• [About this exercise]: Exact reproduction required: the lines below from the line with "assert (Hsign : ∀" to the line with "unfold forbidden_words, forbidden_signs", both ends included, and no others.

━━━━━━

(* ===== verification/CampaignTheorems.v ===== *)
(** What the campaign routes do: which filters of leads are accepted, what a patch does to
    each column, and where the routes fall short of what they mean to do.  The sample tables
    of the last part witness the run theorem. *)

From S2P Require Import Prelude StateError JsNumber Zod CampaignSchema Rbac Auth Campaigns CampaignColumns CampaignRuns.

#[local] Open Scope Z_scope.

(** ** Filters of leads *)

Definition occurs_word (w s : string) : Prop :=
  ∃ a m b, s = a +:+ m +:+ b ∧ toLowerCase m = toLowerCase w ∧ word_at (last_of a) = false ∧ word_at (head_of b) = false.

Definition occurs_text (t s : string) : Prop := ∃ a b, s = a +:+ t +:+ b.

Lemma lower_word c : is_word (lower c) = is_word c.
Proof. destruct c as [[] [] [] [] [] [] [] []]; reflexivity. Qed.

Lemma strip_prefix_iff w s rest :
  strip_prefix w s = Some rest ↔ ∃ m, s = m +:+ rest ∧ toLowerCase m = toLowerCase w.
Proof.
  revert s. induction w as [|a w IH]; intros s; cbn [strip_prefix].
  - split; [intros [= ->]; by exists EmptyString|]. intros (m & -> & Hm). by destruct m.
  - destruct s as [|b s]; [split; [done|intros (m & Hs & Hm); by destruct m]|].
    destruct (Ascii.eqb_spec (lower a) (lower b)) as [Hab|Hab].
    + rewrite IH. split.
      * intros (m & -> & Hm). exists (String b m). split; [done|].
        change (String (lower b) (toLowerCase m) = String (lower a) (toLowerCase w)). by rewrite Hab, Hm.
      * intros (m & Hs & Hm). destruct m as [|c m]; [done|]. injection Hs as <- ->. injection Hm as _ Hm. by exists m.
    + split; [done|]. intros (m & Hs & Hm). destruct m as [|c m]; [done|].
      injection Hs as <- ->. injection Hm as Hc _. congruence.
Qed.

Definition last_or (prev : option ascii) (a : string) : option ascii :=
  match last_of a with Some c => Some c | None => prev end.

Lemma last_of_cons c a : is_Some (last_of (String c a)).
Proof. revert c. induction a as [|d a IH]; intros c; [by eexists|apply (IH d)]. Qed.

Lemma last_or_cons prev c a : last_or prev (String c a) = last_or (Some c) a.
Proof. unfold last_or. destruct a as [|d a]; [done|]. destruct (last_of_cons d a) as [x Hx].
  change (last_of (String c (String d a))) with (last_of (String d a)). by rewrite Hx.
Qed.

Lemma head_lower m w : toLowerCase m = toLowerCase w → word_at (head_of m) = word_at (head_of w).
Proof.
  destruct m as [|c m], w as [|d w]; cbn; try done. intros [= H _]. by rewrite <- (lower_word c), <- (lower_word d), H.
Qed.

Lemma head_app m b : m ≠ EmptyString → head_of (m +:+ b) = head_of m.
Proof. by destruct m. Qed.

Section word.
Variable w : string.
Hypothesis whole : word_at (head_of w) = true ∧ word_at (last_of w) = true.

#[local] Lemma lower_nonempty m : toLowerCase m = toLowerCase w → m ≠ EmptyString.
Proof using whole. intros Hm ->. destruct w; [by destruct whole|done]. Qed.

Lemma find_word_iff prev s :
  find_word w prev s = true ↔
  ∃ a m b, s = a +:+ m +:+ b ∧ toLowerCase m = toLowerCase w ∧ word_at (last_or prev a) = false ∧ word_at (head_of b) = false.
Proof using whole.
  revert prev. induction s as [|c s IH]; intros prev; cbn [find_word].
  - split.
    + destruct w as [|x w']; [by destruct whole|]. cbn [strip_prefix]. by rewrite andb_false_r.
    + intros (a & m & b & Hs & Hm & _). apply lower_nonempty in Hm. destruct a, m; done.
  - rewrite orb_true_iff, andb_true_iff, IH. split.
    + intros [[Hx Hp]|(a & m & b & -> & Hm & Ha & Hb)].
      * destruct (strip_prefix w (String c s)) as [rest|] eqn:Hr; [|done]. apply strip_prefix_iff in Hr as (m & Hs & Hm).
        exists EmptyString, m, rest. split_and!; [done|done| |].
        -- pose proof (lower_nonempty m Hm) as Hne. rewrite Hs, head_app, (head_lower m w Hm), (proj1 whole) in Hx by done.
           change (word_at prev = false). by destruct (word_at prev).
        -- rewrite (proj2 whole) in Hp. by destruct (word_at (head_of rest)).
      * exists (String c a), m, b. split_and!; [done|done| |done].
        by rewrite last_or_cons.
    + intros (a & m & b & Hs & Hm & Ha & Hb). destruct a as [|c' a].
      * left. change (word_at prev = false) in Ha. change (String c s = m +:+ b) in Hs. rewrite Hs.
        rewrite (head_app m b (lower_nonempty m Hm)), (head_lower m w Hm), (proj1 whole).
        rewrite Ha. split; [done|].
        assert (strip_prefix w (m +:+ b) = Some b) as -> by (apply strip_prefix_iff; eauto).
        by rewrite (proj2 whole), Hb.
      * right. injection Hs as <- ->. exists a, m, b. rewrite last_or_cons in Ha. eauto.
Qed.

End word.

Lemma find_text_iff t s :
  (∀ m, toLowerCase m = toLowerCase t → m = t) → find_text t s = true ↔ occurs_text t s.
Proof.
  intros Hsigns. unfold occurs_text. induction s as [|c s IH]; cbn [find_text]; rewrite orb_true_iff.
  - split.
    + intros [H|]; [|done]. destruct (strip_prefix t EmptyString) as [rest|] eqn:Hr; [|done].
      apply strip_prefix_iff in Hr as (m & Hs & Hm%Hsigns). subst m. by exists EmptyString, rest.
    + intros (a & b & Hs). left. destruct a; [|done].
      assert (strip_prefix t EmptyString = Some b) as -> by (apply strip_prefix_iff; by exists t). done.
  - rewrite IH. split.
    + intros [H|(a & b & ->)]; [|by exists (String c a), b].
      destruct (strip_prefix t (String c s)) as [rest|] eqn:Hr; [|done].
      apply strip_prefix_iff in Hr as (m & Hs & Hm%Hsigns). subst m. by exists EmptyString, rest.
    + intros (a & b & Hs). destruct a as [|d a].
      * left. assert (strip_prefix t (String c s) = Some b) as -> by (apply strip_prefix_iff; by exists t). done.
      * right. injection Hs as <- ->. by exists a, b.
Qed.

Definition forbidden_words : list string :=
  ["DROP"; "TRUNCATE"; "ALTER"; "CREATE"; "INSERT"; "UPDATE"; "DELETE"; "EXEC"; "EXECUTE"; "UNION"]%string.
Definition forbidden_signs : list string := [";"; "--"; "/*"]%string.

Lemma signs_exact t m : t ∈ forbidden_signs → toLowerCase m = toLowerCase t → m = t.
Proof.
  assert (Hc : ∀ c d, d ∈ [";"; "-"; "/"; "*"]%char → lower c = lower d → c = d).
  { intros c d. rewrite !elem_of_cons. intros [->|[->|[->|[->|[]%elem_of_nil]]]] Hl; revert c Hl.
    all: intros [[] [] [] [] [] [] [] []]; try reflexivity; discriminate. }
  unfold forbidden_signs. rewrite !elem_of_cons. intros [->|[->|[->|[]%elem_of_nil]]] Hm.
  all: destruct m as [|x [|y [|z m]]]; try done.
  all: try injection Hm as Hx; try injection Hm as Hx Hy; f_equal; try (apply Hc; [set_solver|done]).
  all: f_equal; apply Hc; [set_solver|done].
Qed.

Ltac listed := repeat first [apply list_elem_of_here | apply list_elem_of_further].

(** A filter of leads is accepted exactly when none of the ten words occurs in it as a word, in
    letters of any case, and none of the three signs occurs at all. *)
Theorem lead_filter_accepted s :
  isSafeLeadFilterSql s = true ↔
  (∀ w, w ∈ forbidden_words → ¬ occurs_word w s) ∧ (∀ t, t ∈ forbidden_signs → ¬ occurs_text t s).
Proof.
  assert (Hword : ∀ w, w ∈ forbidden_words → find_word w None s = true ↔ occurs_word w s).
  { intros w Hw. rewrite find_word_iff.
    - unfold occurs_word, last_or. split; intros (a & m & b & Hs & Hm & Ha & Hb); exists a, m, b; split_and!; try done;
        by destruct (last_of a).
    - unfold forbidden_words in Hw. rewrite !elem_of_cons in Hw. repeat destruct Hw as [->|Hw]; try done. by apply elem_of_nil in Hw. }
  assert (Hsign : ∀ t, t ∈ forbidden_signs → find_text t s = true ↔ occurs_text t s).
  { intros t Ht. apply find_text_iff. intros m. by apply signs_exact. }
  assert (Htest : existsb (λ p, test p s) FORBIDDEN_SQL_PATTERNS = true ↔
    (∃ w, w ∈ forbidden_words ∧ find_word w None s = true) ∨ (∃ t, t ∈ forbidden_signs ∧ find_text t s = true)).
  { rewrite existsb_exists. split.
    - intros (p & Hp & Ht). cbn in Hp. repeat destruct Hp as [<-|Hp]; [..|done].
      all: cbn [test] in Ht; first [left; eexists; split; [|exact Ht]; listed | right; eexists; split; [|exact Ht]; listed].
    - intros [(w & Hw & Ht)|(t & Hw & Ht)]; [exists (Word w)|exists (Signs t)]; (split; [|done]);
        unfold forbidden_words, forbidden_signs in Hw; rewrite !elem_of_cons in Hw;
        repeat destruct Hw as [->|Hw]; try (by apply elem_of_nil in Hw); apply list_elem_of_In; listed. }
  unfold isSafeLeadFilterSql. rewrite negb_true_iff, <- not_true_iff_false, Htest. split.
  - intros H. split; intros x Hx Hocc; apply H; [left|right]; exists x; (split; [done|]); [by apply Hword|by apply Hsign].
  - intros [H1 H2] [(x & Hx & Ht)|(x & Hx & Ht)]; [apply (H1 x Hx), (Hword x Hx), Ht|apply (H2 x Hx), (Hsign x Hx), Ht].
Qed.

(** ** Patches *)

Section patches.
Variable server : CampaignServer.

(** Whether the audit row of a request has room for what it names. *)
Definition audit_fits (rq : CampaignRequest) (entity : string) : bool :=
  fits server 64 entity && opt_fits server 64 (cp_id rq) && opt_fits server 45 (cp_ip rq) &&
  opt_fits server 255 (cp_userAgent rq).

(** The columns after a patch: those of the members given hold what the table keeps of them,
    every other is as it was. *)
Definition patched (data before after : Members) : Prop :=
  (∀ a v, a ∈ assignments → data !! as_field a = Some v →
     ∃ w, store_column server (as_column a) (convert (as_conversion a) v) = Some w ∧ after !! as_column a = Some w) ∧
  (∀ k, (∀ a, a ∈ assignments → as_column a = k → data !! as_field a = None) → after !! k = before !! k).

Lemma patched_columns data cols before :
  store_columns server (buildCampaignData data) = Some cols → patched data before (cols ∪ before).
Proof.
  intros Hc. split.
  - intros a v Ha Hv. pose proof (built data a Ha) as Hb. rewrite Hv in Hb.
    destruct (store_columns_some _ _ _ _ _ Hc Hb) as (w & Hw & Hlk). exists w. split; [done|]. by apply lookup_union_Some_l.
  - intros k Hk. apply lookup_union_r. rewrite (store_columns_lookup _ _ _ _ Hc).
    destruct (buildCampaignData data !! k) as [v|] eqn:Hv; [|done].
    destruct (built_only _ _ _ Hv) as (a & w & Ha & -> & Hw & _). by rewrite (Hk a Ha eq_refl) in Hw.
Qed.

(** C23: What [PATCH /api/campaigns/:id] does for a user who may edit campaigns.  A body the schema
    refuses is answered 400 and an unknown campaign 404.  When a column refuses its
    value, a reference names no row or the audit row has no room, the request fails and changes
    nothing; otherwise the columns of the members given hold what the table keeps of them, every other
    column, row and table is as it was, and one audit row has the campaign before and after. *)
Theorem patch_campaign_outcome rq auth id body db :
  cp_auth rq = Some auth → checkPerm campaign_edit (Some auth) = None →
  let '(r, db') := patch_campaign server rq id body db in
  match CampaignUpdateSchema (url_text server) body, find_campaign (a_tenantId auth) id db with
  | None, _ => r = CpFail 400 "invalid_body" ∧ db' = db
  | Some _, None => r = CpFail 404 "not_found" ∧ db' = db
  | Some data, Some row =>
      (r = CpThrown ∧ db' = db ∧
       ∀ cols, store_columns server (buildCampaignData data) = Some cols →
         references_known cols db = false ∨ audit_fits rq id = false) ∨
      ∃ row' db1, r = CpCampaign 200 (serializeCampaign row' db1) ∧
        db1 = with_campaigns (<[ (cr_tenantId row, cr_id row) := row' ]> (campaign_rows db)) db ∧
        db' = with_audit (mkCampaignAudit "campaign.updated" (a_tenantId auth) (a_uid auth) id (serialize_bare row)
                            (serializeCampaign row' db1)) db1 ∧
        cr_tenantId row' = cr_tenantId row ∧ cr_id row' = cr_id row ∧ cr_createdAt row' = cr_createdAt row ∧
        patched data (cr_columns row) (cr_columns row')
  end.
Proof.
  intros Ha Hp. unfold patch_campaign, campaign_route. rewrite Ha, Hp. unfold with_parsed.
  destruct (CampaignUpdateSchema (url_text server) body) as [data|]; [|done].
  unfold updateCampaign, fmap, SE_fmap, mbind at 1, SE_bind at 1, asks at 1. cbn [ac_tenantId actor_of].
  destruct (find_campaign (a_tenantId auth) id db) as [row|]; [|done].
  unfold transaction, write_campaign, mbind, SE_bind. unfold require at 1.
  destruct (store_columns server (buildCampaignData data)) as [cols|] eqn:Hc; [|left; by split_and!].
  cbn [mret SE_ret]. unfold asks at 1, check at 1.
  destruct (references_known cols db) eqn:Hr; [|left; split_and!; [done..|]; intros ? [= <-]; by left].
  cbn [mret SE_ret]. unfold update at 1, asks at 1. unfold auditCampaign, mbind, SE_bind. unfold check at 1.
  cbn [ac_requestId ac_ip ac_userAgent ac_tenantId ac_uid actor_of].
  fold (audit_fits rq id). destruct (audit_fits rq id) eqn:Hf; [|left; split_and!; [done..|]; intros ? [= <-]; by right].
  right. eexists _, _. split_and!; [reflexivity|reflexivity|reflexivity|done..|]. by apply patched_columns.
Qed.

End patches.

━━━━━━

• [Response below]:
  assert (Hsign : ∀ t, t ∈ forbidden_signs → find_text t s = true ↔ occurs_text t s).
  { intros t Ht. apply find_text_iff. intros m. by apply signs_exact. }
  assert (Htest : existsb (λ p, test p s) FORBIDDEN_SQL_PATTERNS = true ↔
    (∃ w, w ∈ forbidden_words ∧ find_word w None s = true) ∨ (∃ t, t ∈ forbidden_signs ∧ find_text t s = true)).
  { rewrite existsb_exists. split.
    - intros (p & Hp & Ht). cbn in Hp. repeat destruct Hp as [<-|Hp]; [..|done].
      all: cbn [test] in Ht; first [left; eexists; split; [|exact Ht]; listed | right; eexists; split; [|exact Ht]; listed].
    - intros [(w & Hw & Ht)|(t & Hw & Ht)]; [exists (Word w)|exists (Signs t)]; (split; [|done]);
        unfold forbidden_words, forbidden_signs in Hw; rewrite !elem_of_cons in Hw;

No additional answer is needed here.